“In the 1950s, only a few research labs that understood the physics of transistors could build early versions of electronic circuits and control their functions,” says Qian. “But today many software tools are available that use simple and human-friendly languages to design complex electronic circuits embedded in smart machines. Our software is kind of like that: it translates simple and human-friendly descriptions of computation to the design of complex DNA circuits.”
The Seesaw Compiler was put to the test in 2015 in a unique course at Caltech, taught by Qian and called “Design and Construction of Programmable Molecular Systems” (BE/CS 196 ab). “How do you evaluate the accessibility of a new technology? You give the technology to someone who is intellectually capable but has minimal prior background,” Qian says.
“The students in this class were undergrads and first-year graduate students majoring in computer science and bioengineering,” says Anupama Thubagere, a graduate student in biology and bioengineering and first author on the paper. “I started working with them as a head teaching assistant and together we soon discovered that using the Seesaw Compiler to design a DNA circuit was easy for everyone.”
However, building the designed circuit in the wet lab was not so simple. Thus, with continued efforts after the class, the group set out to develop a systematic wet-lab procedure that could guide researchers–even novices like undergraduate students–through the process of building DNA circuits. “Fortunately, we found a general solution to every challenge that we encountered, now making it easy for everyone to build their own DNA circuits,” Thubagere says.

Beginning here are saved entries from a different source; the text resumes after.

(* ===== verification/LedgerCorrect.v ===== *)
(** What a green receipt has shown: the qualifying-receipt predicate, exactly. *)

From stdpp Require Import gmap sorting.
From Stdlib Require Import QArith_base.
From S2P Require Import Prelude Text Ledger.

#[local] Open Scope Z_scope.

(** ** Tests on optional fields *)

Lemma is_lit_iff x s : is_lit x s = true <-> x = Some s.
Proof. destruct x as [v|]; cbn; [destruct (str_eqb_spec v s)|]; naive_solver. Qed.
Lemma is_bool_iff x b : is_bool x b = true <-> x = Some b.
Proof. destruct x as [[]|], b; cbn; naive_solver. Qed.
Lemma is_z_iff x n : is_z x n = true <-> x = Some n.
Proof. destruct x as [v|]; cbn; [rewrite Z.eqb_eq|]; naive_solver. Qed.
Lemma is_some_iff {A : Type} (x : option A) : is_some x = true <-> is_Some x.
Proof. unfold is_Some. destruct x; cbn; naive_solver. Qed.
Lemma is_some_and_iff {A : Type} (x : option A) f :
  is_some_and x f = true <-> exists a, x = Some a /\ f a = true.
Proof. destruct x; cbn; naive_solver. Qed.
Lemma is_one_of_iff x l : is_one_of x l = true <-> exists s, x = Some s /\ s ∈ l.
Proof.
  unfold is_one_of. rewrite existsb_exists. split.
  - intros (s & Hs & Hx). apply is_lit_iff in Hx. exists s. by rewrite list_elem_of_In.
  - intros (s & -> & Hs). exists s. rewrite <- list_elem_of_In, is_lit_iff. done.
Qed.
Lemma existsb_str (s : str) l : existsb (fun k => str_eqb k s) l = true <-> s ∈ l.
Proof.
  rewrite existsb_exists. split.
  - intros (k & Hk & He). destruct (str_eqb_spec k s) as [->|]; [by apply list_elem_of_In | done].
  - intros Hs. exists s. by rewrite <- list_elem_of_In, str_eqb_refl.
Qed.

Create Rewrite HintDb ledger.

#[export] Hint Rewrite is_lit_iff is_bool_iff is_z_iff @is_some_iff @is_some_and_iff is_one_of_iff
  existsb_str andb_true_iff orb_true_iff Z.leb_le Z.ltb_lt : ledger.

Section Qualification.
Context `{Verifier}.

(** ** The clauses *)

(** The receipt is a counted pass of this very commit. *)
Record value_clauses (row : HistoryRow) (sha : str) (pred : QualifyingPredicate) : Prop := {
  v_commit : commit row = Some sha;
  v_anchored : commit_anchored row = Some (req_commit_anchored (require pred));
  v_clean : tree_dirty row = Some (req_tree_dirty (require pred));
  v_selection : selection_mode row = Some (req_selection_mode (require pred));
  v_profile : profile row = Some (req_profile (require pred));
  v_result : result_ row = Some (req_result (require pred));
  v_failures : default 0 (failures row) <= failures_max (require pred);
  v_executed : executed_tests row <> Some 0;
  v_filtered : gate_filtered_tests pred = true -> filtered_tests row = Some 0
}.

(** It names a registered writer. *)
Definition attributable (row : HistoryRow) (pred : QualifyingPredicate) : Prop :=
  exists name, extra row !! lit "producer" = Some (JString name) /\ name <> [] /\
    (known (producer pred) = [] \/ name ∈ known (producer pred)).

(** Every planned test node ran and executed tests. *)
Definition covered (row : HistoryRow) : Prop :=
  exists cov, coverage row = Some cov /\ planned_test_nodes cov <> 0 /\
    zero_executed_nodes cov = Some [] /\ absent_nodes cov = Some [].

Record provenance_clauses (row : HistoryRow) (pred : QualifyingPredicate) : Prop := {
  p_writer : producer_enforced_for row pred = true -> attributable row pred;
  p_evidence : shared_evidence_accepts row pred = true;
  p_class : exists c, derived_green_class row = Some c /\ c ∈ accepts_green_class pred
}.

(** The predicate does not ask this row for coverage. *)
Definition waived (row : HistoryRow) (pred : QualifyingPredicate) : Prop :=
  per_node (cov_clause pred) = false \/
  default 0 (schema_version row) < cov_applies_at_schema_min (cov_clause pred).

(** ** What the functions decide *)

Lemma coverage_verdict_satisfied cov : coverage_verdict cov = Satisfied <->
  planned_test_nodes cov <> 0 /\ zero_executed_nodes cov = Some [] /\ absent_nodes cov = Some [].
Proof.
  unfold coverage_verdict. destruct (zero_executed_nodes cov) as [[]|], (absent_nodes cov) as [[]|];
    try naive_solver; destruct (Z.eqb_spec (planned_test_nodes cov) 0); naive_solver.
Qed.

Lemma string_field row k s :
  (v ← extra row !! k; as_str v) = Some s <-> extra row !! k = Some (JString s).
Proof. destruct (extra row !! k) as [[]|]; naive_solver. Qed.

Lemma producer_attributable row pred : producer_verdict row pred = ProducerOk <-> attributable row pred.
Proof.
  unfold producer_verdict, attributable.
  assert (Hname : forall name, (match known (producer pred) with [] => true | _ => false end ||
    existsb (fun k => str_eqb k name) (known (producer pred))) = true <->
    (known (producer pred) = [] \/ name ∈ known (producer pred))).
  { intros name. rewrite orb_true_iff, existsb_str. destruct (known (producer pred)); naive_solver. }
  pose proof (string_field row "producer") as Hf.
  destruct (v ← extra row !! lit "producer"; as_str v) as [[|c name]|] eqn:Hn.
  - specialize (Hf []). destruct (producer_enforced_for row pred); naive_solver.
  - specialize (Hname (c :: name)). specialize (Hf (c :: name)). destruct (_ || _) eqn:Hb.
    + naive_solver.
    + split; [done|]. intros (name' & Hx & _ & Hk).
      apply string_field in Hx. rewrite Hn in Hx. injection Hx as <-. apply Hname in Hk. congruence.
  - destruct (producer_enforced_for row pred); naive_solver.
Qed.

Lemma enforced_verdict row pred : producer_enforced_for row pred = true ->
  producer_verdict row pred <> Grandfathered.
Proof.
  intros He. unfold producer_verdict. rewrite He.
  destruct (v ← extra row !! lit "producer"; as_str v) as [[|c name]|]; try done. by case_match.
Qed.

Lemma gates_accept row pred q : is_accepted q = true ->
  is_accepted (provenance_gates row pred q) = true <-> provenance_clauses row pred.
Proof.
  intros Hq. unfold provenance_gates.
  assert (Hw : (if producer_enforced_for row pred then
      match producer_verdict row pred with
      | ProducerMissing => Some (lit "producer missing")
      | UnknownWriter => Some (lit "producer unknown-writer")
      | ProducerOk | Grandfathered => None
      end else None) = None <-> (producer_enforced_for row pred = true -> attributable row pred)).
  { destruct (producer_enforced_for row pred) eqn:He; [|done].
    rewrite <- producer_attributable. pose proof (enforced_verdict row pred He).
    destruct (producer_verdict row pred); naive_solver. }
  revert Hw. generalize (if producer_enforced_for row pred then
      match producer_verdict row pred with
      | ProducerMissing => Some (lit "producer missing")
      | UnknownWriter => Some (lit "producer unknown-writer")
      | ProducerOk | Grandfathered => None
      end else None). intros [why|] Hw.
  { split; [done|]. intros [Hp _ _]. by apply Hw in Hp. }
  pose proof (proj1 Hw eq_refl) as Hp.
  destruct (shared_evidence_accepts row pred) eqn:Hs; cbn [negb].
  2: { split; [done|]. intros [_ He _]. congruence. }
  destruct (derived_green_class row) as [c|] eqn:Hc.
  2: { split; [done|]. intros [_ _ (c & ? & _)]. congruence. }
  destruct (existsb _ _) eqn:Hg; cbn [negb].
  - rewrite Hq. split; [|done]. intros _. split; try done. exists c. by rewrite <- existsb_str.
  - split; [done|]. intros [_ _ (c' & Hc' & Hin)]. simplify_eq. apply existsb_str in Hin. congruence.
Qed.

Lemma value_clauses_iff row sha pred :
  value_clauses row sha pred <->
  (is_lit (commit row) sha && is_bool (commit_anchored row) (req_commit_anchored (require pred)) &&
   is_bool (tree_dirty row) (req_tree_dirty (require pred)) &&
   is_lit (selection_mode row) (req_selection_mode (require pred)) &&
   is_lit (profile row) (req_profile (require pred)) &&
   is_lit (result_ row) (req_result (require pred))) = true /\
  (failures_max (require pred) <? default 0 (failures row)) = false /\
  is_z (executed_tests row) 0 = false /\
  (gate_filtered_tests pred && negb (is_z (filtered_tests row) 0)) = false.
Proof.
  autorewrite with ledger. rewrite Z.ltb_ge, <- !not_true_iff_false. autorewrite with ledger.
  rewrite negb_true_iff, <- not_true_iff_false. autorewrite with ledger.
  split; [intros []; tauto|]. intros (Hid & Hf & He & Hg). destruct_and!. split; try done.
  intros Hgate. destruct (decide (filtered_tests row = Some 0)); tauto.
Qed.

Lemma qualification_iff row sha pred :
  row_qualifies row sha pred = true <->
  value_clauses row sha pred /\
  (exists n, executed_tests row = Some n /\ executed_tests_min (require pred) <= n) /\
  (counts_schema pred <= default 0 (schema_version row) /\
     (~ waived row pred /\ covered row /\ provenance_clauses row pred \/ waived row pred) \/
   default 0 (schema_version row) < counts_schema pred /\ is_Some (filtered_tests row) /\
     provenance_clauses row pred).
Proof.
  unfold row_qualifies, row_qualification. rewrite value_clauses_iff. cbv zeta.
  destruct (is_lit (commit row) sha && _ && _ && _ && _ && _); cbn [negb]; [|naive_solver].
  destruct (failures_max (require pred) <? _); [naive_solver|].
  destruct (is_z (executed_tests row) 0); [naive_solver|].
  destruct (gate_filtered_tests pred && _); [naive_solver|].
  destruct (is_some_and (executed_tests row) _) eqn:Hex.
  2: { split; [repeat case_match; naive_solver|]. intros (_ & (n & Hn & Hle) & _).
       rewrite Hn in Hex. cbn in Hex. apply Z.leb_gt in Hex. lia. }
  assert (Hn : exists n, executed_tests row = Some n /\ executed_tests_min (require pred) <= n).
  { revert Hex. autorewrite with ledger. intros (n & ? & ?%Z.leb_le). eauto. }
  destruct (Z.leb_spec (counts_schema pred) (default 0 (schema_version row))); cbn [negb].
  - transitivity (~ waived row pred /\ covered row /\ provenance_clauses row pred \/ waived row pred);
      [|split; [tauto | intros (_ & _ & [[_ ?] | [? _]]); [done | lia]]].
    assert (Hwv : (negb (per_node (cov_clause pred)) ||
      (default 0 (schema_version row) <? cov_applies_at_schema_min (cov_clause pred))) = true <->
      waived row pred) by (rewrite orb_true_iff, negb_true_iff, Z.ltb_lt; done).
    destruct (negb (per_node (cov_clause pred)) || _); [tauto|].
    assert (Hnw : ~ waived row pred) by (rewrite <- Hwv; done).
    transitivity (covered row /\ provenance_clauses row pred); [|tauto]. unfold covered.
    destruct (coverage row) as [cov|]; cbn; [|naive_solver].
    pose proof (coverage_verdict_satisfied cov) as Hcov.
    destruct (coverage_verdict cov); [rewrite gates_accept by done | ..]; naive_solver.
  - transitivity (is_Some (filtered_tests row) /\ provenance_clauses row pred);
      [|split; [tauto | intros (_ & _ & [[? _] | [_ ?]]); [lia | done]]].
    destruct Hn as (n & -> & _). cbn [is_some andb].
    destruct (filtered_tests row) as [f|]; cbn [is_some].
    + rewrite gates_accept by done. unfold is_Some. naive_solver.
    + split; [done|]. by intros [[] _].
Qed.

(** C25.  What a green receipt has shown, exactly.  A row qualifies for a commit iff it is
    a clean, anchored, full pass of that commit within the failure bound, with a
    measured count of executed tests that reaches the minimum, and either its writer
    is count-capable and the row has coverage of all planned test nodes and passes the
    provenance gates (a registered writer where one is demanded, the shared evidence
    contract, an accepted green class), or the writer is older, both counts are there
    and the gates pass.  The last disjunct of the first case is the exception the code
    makes: where the predicate waives coverage for a count-capable row, the row is
    accepted without the provenance gates. *)
Theorem qualification_exact row sha pred :
  row_qualifies row sha pred = true <->
  value_clauses row sha pred /\
  (exists n, executed_tests row = Some n /\ executed_tests_min (require pred) <= n) /\
  (counts_schema pred <= default 0 (schema_version row) /\
     (~ waived row pred /\ covered row /\ provenance_clauses row pred \/ waived row pred) \/
   default 0 (schema_version row) < counts_schema pred /\ is_Some (filtered_tests row) /\
     provenance_clauses row pred).
Proof. apply qualification_iff. Qed.

(** Where coverage is demanded of every count-capable row, as the shipped predicate
    does, no row is green without its provenance. *)
Lemma green_has_provenance row sha pred :
  per_node (cov_clause pred) = true -> cov_applies_at_schema_min (cov_clause pred) <= counts_schema pred ->
  row_qualifies row sha pred = true -> provenance_clauses row pred.
Proof.
  intros Hpn Hle Hq. apply qualification_iff in Hq as (_ & _ & [[Hs [Hc | Hw]] | Ho]); [tauto | | tauto].
  destruct Hw as [Hw | Hw]; [congruence | lia].
Qed.

End Qualification.

(** ** A waiver that waives more *)

Definition sample_row : HistoryRow := {|
  schema_version := Some 5; started_at := None; finished_at := Some (lit "2026-08-07T20:15:31Z");
  host := None; slot := None; repo := None; cwd := None; profile := Some (lit "full");
  selection_mode := Some (lit "full"); commit := Some (lit "c0ffee"); commit_anchored := Some true;
  tree_dirty := Some false; result_ := Some (lit "pass"); exit_code := Some 0;
  executed_tests := Some 12; filtered_tests := Some 3;
  coverage := Some {| planned_test_nodes := 4; executed_test_nodes := 4;
                      zero_executed_nodes := Some []; absent_nodes := Some [] |};
  full_coverage := None; checks := None; gates_run := None; gates_expected := None;
  failures := Some 0; dag_jobs := None; concurrent_validates := None; known_flaky_failure := None;
  solo_rerun_confirmation := None; real_seconds := None; user_seconds := None; sys_seconds := None;
  log_file := None; source := None; gates := []; extra := ∅ |}.

(** The predicate that is shipped, with the obligation of coverage as an argument. *)
Definition shipped (obliged : bool) : QualifyingPredicate := {|
  counts_schema := 5;
  require := {| req_commit_anchored := true; req_tree_dirty := false; req_profile := "full";
                req_selection_mode := "full"; req_result := "pass"; failures_max := 0;
                executed_tests_min := 1 |};
  gate_filtered_tests := false;
  accepts_green_class := [lit "hard"];
  cov_clause := {| cov_applies_at_schema_min := 5; per_node := obliged |};
  base_clause := {| base_applies_at_schema_min := 5; branch := "main" |};
  admission := {| adm_applies_at_schema_min := 5; required_admission := "ci-hub-validate-lock";
                  required_concurrent_validates := 0;
                  required_concurrency_proof := "validate_lock_owner_ancestry";
                  require_registered_producer := true |};
  producer := {| required := true; applies_from_finished_at := None; known := [lit "hermit-validate-sh"] |}
|}.

Definition refusing : Verifier :=
  {| verifier_answer := fun _ _ => None; boundary_answer := fun _ _ _ _ _ => None |}.

(** A verifier that refuses everything refuses this row; without the obligation of
    coverage the row is green all the same. *)
Lemma waiver_skips_provenance :
  row_qualifies (H := refusing) sample_row "c0ffee" (shipped true) = false /\
  row_qualifies (H := refusing) sample_row "c0ffee" (shipped false) = true.
Proof. split; vm_compute; reflexivity. Qed.
(* ===== verification/ValidateStatus.v ===== *)
(** The verdict on a commit ([ci-hub/lib/validate_status.rs]): which rows of the
    validation ledger count as a pass, which reds condemn a commit, and which say
    nothing about it. *)

From stdpp Require Import gmap sorting.
From Stdlib Require Import QArith_base.
From S2P Require Import Prelude Text Ledger.

#[local] Open Scope Z_scope.

Inductive Verdict : Type :=
| Validated | FailedOnRecord | TruncatedV | NeedsRerunV | NoResultV | NotValidated.

#[global] Instance Verdict_eq : EqDecision Verdict.
Proof. solve_decision. Defined.

Definition verdict_exit_code (v : Verdict) : Z :=
  match v with
  | Validated => 0
  | FailedOnRecord => 3
  | TruncatedV | NeedsRerunV | NoResultV | NotValidated => 4
  end.

Definition verdict_as_str (v : Verdict) : str :=
  match v with
  | Validated => "VALIDATED"
  | FailedOnRecord => "FAILED"
  | TruncatedV => "TRUNCATED"
  | NeedsRerunV => "NEEDS-RERUN"
  | NoResultV => "NO-RESULT"
  | NotValidated => "NOT-VALIDATED"
  end.

Definition field_bool (row : HistoryRow) (key : str) : option bool :=
  if str_eqb key "commit_anchored" then commit_anchored row
  else if str_eqb key "tree_dirty" then tree_dirty row
  else v ← extra row !! key; as_bool v.

Definition field_str (row : HistoryRow) (key : str) : option str :=
  if str_eqb key "selection_mode" then selection_mode row
  else v ← extra row !! key; as_str v.

Definition is_clean_full_coverage (row : HistoryRow) (sha : str) : bool :=
  is_lit (commit row) sha &&
  is_bool (field_bool row "commit_anchored") true &&
  is_bool (field_bool row "tree_dirty") false &&
  is_lit (field_str row "selection_mode") "full" &&
  is_lit (profile row) "full".

Definition FULL_GATES_EXPECTED : Z := 5.
Definition EXIT_COMMAND_NOT_FOUND : Z := 127.

(** ** Reds *)

Inductive FailureDisposition : Type := NotFailure | Truncated | NeedsRerun | NoResult | Failed.

#[global] Instance FailureDisposition_eq : EqDecision FailureDisposition.
Proof. solve_decision. Defined.

Definition red_words : list str := [lit "fail"; lit "failed"; lit "timeout"].

Definition gate_is_red (g : GateHistoryRow) : bool :=
  is_one_of (g_result g) red_words || is_one_of (g_kind g) red_words.

(** [s > 0.0] and [s <= 1.0] *)
Definition positive (s : Q) : bool := negb (Qle_bool s 0).
Definition at_most_one (s : Q) : bool := Qle_bool s 1.

Definition is_env_fault_red (row : HistoryRow) (failed_gates : list GateHistoryRow) : bool :=
  match failed_gates with
  | [] => false
  | _ :: _ =>
      let any_genuine_red :=
        existsb (fun g => negb (is_z (g_exit_code g) EXIT_COMMAND_NOT_FOUND) &&
                          is_some_and (g_real_seconds g) positive) failed_gates in
      let any_command_not_found :=
        existsb (fun g => is_z (g_exit_code g) EXIT_COMMAND_NOT_FOUND) failed_gates in
      let command_not_found_storm := any_command_not_found && negb any_genuine_red in
      let subsecond_collapse :=
        is_some_and (real_seconds row) at_most_one &&
        match gates row with [] => false | _ => true end && forallb gate_is_red (gates row) in
      command_not_found_storm || subsecond_collapse
  end.

(** [row.gates_run.or(row.checks)], and the contract of five gates of a full row. *)
Definition ran (row : HistoryRow) : option Z :=
  match gates_run row with Some n => Some n | None => checks row end.
Definition expected (row : HistoryRow) : option Z :=
  match gates_expected row with
  | Some n => Some n
  | None =>
      if is_lit (profile row) "full" && is_some_and (schema_version row) (fun v => 3 <=? v)
      then Some FULL_GATES_EXPECTED else None
  end.

(** [gates_expected.zip(gates_run).is_some_and(..)] *)
Definition zip_and (x y : option Z) (f : Z -> Z -> bool) : bool :=
  match x, y with Some a, Some b => f a b | _, _ => false end.

Definition origin_bound_gate (g : GateHistoryRow) : bool :=
  if is_lit (g_failure_origin g) "outer_gate" then true
  else if is_lit (g_failure_origin g) "lane_substep" then
    match g_failed_substeps g with [] => false | _ => true end
  else false.

Definition failure_disposition (row : HistoryRow) (sha : str) : FailureDisposition :=
  if is_lit (result_ row) "truncated" then Truncated
  else if is_one_of (result_ row) [lit "needs-rerun"; lit "needs_rerun"] then NeedsRerun
  else if negb (is_clean_full_coverage row sha) || negb (is_one_of (result_ row) red_words) then
    NotFailure
  else
    let gates_run := ran row in
    let gates_expected := expected row in
    let failed_gates := filter (fun g => gate_is_red g = true) (gates row) in
    if is_env_fault_red row failed_gates then NoResult
    else
      let none_failed := match failed_gates with [] => true | _ => false end in
      let has_real_failure := is_some_and (failures row) (fun f => 1 <=? f) || negb none_failed in
      if zip_and gates_expected gates_run (fun e r => (0 <? e) && (r <? e)) ||
         (negb has_real_failure &&
          (is_z (exit_code row) 130 || (is_z (failures row) 0 && none_failed)))
      then Truncated
      else if negb has_real_failure then NoResult
      else
        let complete := zip_and gates_expected gates_run (fun e r => (0 <? e) && (e <=? r)) in
        let conditions_present :=
          is_some (dag_jobs row) && is_some (concurrent_validates row) &&
          is_some (known_flaky_failure row) in
        let origin_bound := negb none_failed && forallb origin_bound_gate failed_gates in
        if negb complete || negb conditions_present || negb origin_bound then NeedsRerun
        else
          let contended :=
            is_some_and (concurrent_validates row) (fun c => 0 <? c) ||
            is_some_and (dag_jobs row) (fun j => 4 <? j) in
          let flaky := is_bool (known_flaky_failure row) true in
          let confirmed :=
            is_bool (solo_rerun_confirmation row) true && is_z (dag_jobs row) 4 &&
            is_z (concurrent_validates row) 0 in
          if (contended || flaky) && negb confirmed then NeedsRerun else Failed.

Section Assess.
(** The predicate in force ([qualifying_receipt::active]) and its verifier. *)
Context `{Verifier} (active : QualifyingPredicate).

Definition is_clean_full_pass (row : HistoryRow) (sha : str) : bool := row_qualifies row sha active.

(** ** Assessment *)

Record Assessment : Type := {
  a_sha : str;
  verdict : Verdict;
  qualifying : list HistoryRow;
  disqualified : list HistoryRow;
  failed_records : Z;
  withheld_nonpass_records : Z
}.

(** The local variables of the loop. *)
Record tally : Type := {
  t_qualifying : list HistoryRow;
  t_disqualified : list HistoryRow;
  t_failed : Z;
  t_withheld : Z;
  saw_failed : bool;
  saw_needs_rerun : bool;
  saw_truncated : bool;
  saw_no_result : bool
}.

Definition no_tally : tally :=
  {| t_qualifying := []; t_disqualified := []; t_failed := 0; t_withheld := 0; saw_failed := false;
     saw_needs_rerun := false; saw_truncated := false; saw_no_result := false |}.

(** One row of the loop. *)
Definition tally_row (sha : str) (t : tally) (row : HistoryRow) : tally :=
  if negb (is_lit (commit row) sha) then t
  else if is_clean_full_pass row sha then
    {| t_qualifying := t_qualifying t ++ [row]; t_disqualified := t_disqualified t;
       t_failed := t_failed t; t_withheld := t_withheld t; saw_failed := saw_failed t;
       saw_needs_rerun := saw_needs_rerun t; saw_truncated := saw_truncated t;
       saw_no_result := saw_no_result t |}
  else
    let withheld := if is_clean_full_coverage row sha then t_withheld t + 1 else t_withheld t in
    let d := failure_disposition row sha in
    {| t_qualifying := t_qualifying t;
       t_disqualified := t_disqualified t ++ [row];
       t_failed := match d with Failed => t_failed t + 1 | _ => t_failed t end;
       t_withheld := match d with NeedsRerun | Truncated | NoResult => withheld
                     | Failed | NotFailure => t_withheld t end;
       saw_failed := match d with Failed => true | _ => saw_failed t end;
       saw_needs_rerun := match d with NeedsRerun => true | _ => saw_needs_rerun t end;
       saw_truncated := match d with Truncated => true | _ => saw_truncated t end;
       saw_no_result := match d with NoResult => true | _ => saw_no_result t end |}.

Definition assess (rows : list HistoryRow) (sha : str) : Assessment :=
  let t := fold_left (tally_row sha) rows no_tally in
  {| a_sha := sha;
     verdict :=
       match t_qualifying t with
       | _ :: _ => Validated
       | [] =>
           if saw_failed t then FailedOnRecord
           else if saw_needs_rerun t then NeedsRerunV
           else if saw_truncated t then TruncatedV
           else if saw_no_result t then NoResultV
           else NotValidated
       end;
     qualifying := t_qualifying t;
     disqualified := t_disqualified t;
     failed_records := t_failed t;
     withheld_nonpass_records := t_withheld t |}.

End Assess.

(** ** Queries *)

(** [finished_at.as_deref().unwrap_or("")] *)
Definition finished (row : HistoryRow) : str := default [] (finished_at row).

(** [Iterator::max_by]: the last of the greatest. *)
Fixpoint max_from (best : HistoryRow) (rows : list HistoryRow) : HistoryRow :=
  match rows with
  | [] => best
  | row :: rows => max_from (if str_leb (finished best) (finished row) then row else best) rows
  end.

Definition newest (rows : list HistoryRow) : option HistoryRow :=
  match rows with [] => None | row :: rows => Some (max_from row rows) end.

(** [char::is_ascii_hexdigit] and [to_ascii_lowercase]. *)
Definition is_ascii_hexdigit (c : Z) : bool :=
  is_digit c || ((65 <=? c) && (c <=? 70)) || ((97 <=? c) && (c <=? 102)).
Definition ascii_lower (c : Z) : Z := if (65 <=? c) && (c <=? 90) then c + 32 else c.

Inductive ResolveError : Type := NotHex | TooLong | NoMatch | Ambiguous (n : Z).

(** [BTreeSet<String>] of the commits: what matters is how many there are. *)
Definition matching_commits (rows : list HistoryRow) (prefix : str) : list str :=
  remove_dups (omap (fun row => c ← commit row; if starts_with prefix c then Some c else None) rows).

Definition resolve_sha (rows : list HistoryRow) (input : str) : result str ResolveError :=
  let lc := map ascii_lower input in
  let is_hex := match lc with [] => false | _ => forallb is_ascii_hexdigit lc end in
  if negb is_hex then Err NotHex
  else if Z.of_nat (length lc) =? 40 then Ok lc
  else if 40 <? Z.of_nat (length lc) then Err TooLong
  else
    match matching_commits rows lc with
    | [c] => Ok c
    | [] => Err NoMatch
    | cs => Err (Ambiguous (Z.of_nat (length cs)))
    end.

(** Lines that [serde_json] does not accept are skipped and counted. *)
Fixpoint parse_lines_ledger (from_str : str -> option HistoryRow) (ls : list str) :
    list HistoryRow * Z :=
  match ls with
  | [] => ([], 0)
  | line :: ls =>
      let '(rows, skipped) := parse_lines_ledger from_str ls in
      let line := trim line in
      match line with
      | [] => (rows, skipped)
      | _ :: _ =>
          match from_str line with
          | Some row => (row :: rows, skipped)
          | None => (rows, skipped + 1)
          end
      end
  end.

Definition parse_ledger (from_str : str -> option HistoryRow) (buf : str) : list HistoryRow * Z :=
  parse_lines_ledger from_str (lines buf).
Lemma insert_by_perm a l : insert_by key a l ≡ₚ a :: l.
Proof.
  induction l as [|b l IH]; cbn; [done|]. destruct (str_leb (key a) (key b)); [done|]. rewrite IH. by constructor.
Qed.

Lemma sort_by_perm l : sort_by key l ≡ₚ l.
Proof. induction l as [|a l IH]; cbn; [done|]. by rewrite insert_by_perm, IH. Qed.





End SortBy.


(** ** Objects *)

Lemma get_obj_insert k k' v m : get k (obj_insert k' v m) = if str_eqb k k' then Some v else get k m.
Proof.
  induction m as [|[y vy] m IH]; cbn; [done|].
  destruct (str_eqb_spec k' y) as [->|Hky]; cbn.
  { by destruct (str_eqb k y). }
  destruct (str_leb k' y); cbn; [done|]. rewrite IH.
  destruct (str_eqb_spec k y) as [->|]; [|done]. by destruct (str_eqb_spec y k').
Qed.

Lemma get_insert_opt {A : Type} k k' (x : option A) f m : str_eqb k k' = false ->
  get k (insert_opt k' x f m) = get k m.
Proof. intros Hk. unfold insert_opt. destruct x; [|done]. by rewrite get_obj_insert, Hk. Qed.

(** ** Agents *)

Definition slugs_of (a : str) (seen : list (str * list str)) : nat :=
  sum_list_with (fun e => if str_eqb (fst e) a then length (snd e) else 0%nat) seen.

Lemma note_agent_slugs row a seen :
  slugs_of a (note_agent row seen) = (slugs_of a seen + if str_eqb (agent row) a then 1 else 0)%nat.
Proof.
  induction seen as [|[b slugs] seen IH]; cbn.
  - destruct (str_eqb (agent row) a); cbn; lia.
  - destruct (str_eqb_spec b (agent row)) as [->|Hb]; cbn.
    + destruct (str_eqb (agent row) a); rewrite ?length_app; cbn; lia.
    + fold (slugs_of a (note_agent row seen)). rewrite IH. unfold slugs_of. lia.
Qed.
(** A stamp that cannot be read: a second alert, and a second restart, half an hour after
    the first, inside a cooldown of an hour. *)
Definition unreadable_stamp_check (t : Z) : World := {|
  db := db (sample_check t gone); proc_root := fun _ => gone; now := Some t; stamp_readable := false;
  stamp_ok := true; log_ok := true; status_ok := true; run_shell := fun _ => Some 0 |}.

Lemma unreadable_stamp_alerts_early :
  let f := files_after (run sample_lossy sample_from_str sample_args (sample_check 100000 gone) no_files) in
  let d := run sample_lossy sample_from_str sample_args (unreadable_stamp_check 101800) f in
  stamp f = Some (lit "100000" ++ nl) /\ commands d = [lit "page"; lit "restart"] /\
  map (fun r => (checked_at_epoch r, alerted r)) (log (files_after d)) = [(100000, true); (101800, true)].
Proof. vm_compute. auto. Qed.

The group showed that it was possible to use cheap, “unpurified” DNA strands in these circuits using the new process. This was only possible because steps in the systematic wet-lab procedure were designed to compensate for the lower synthesis quality of the DNA strands.
“We hope that this work will convince more computer scientists and researchers from other fields to join our community in developing increasingly powerful molecular machines and to explore a much wider range of applications that will eventually lead to the transformation of technology that has been promised by the invention of molecular computers,” Qian says.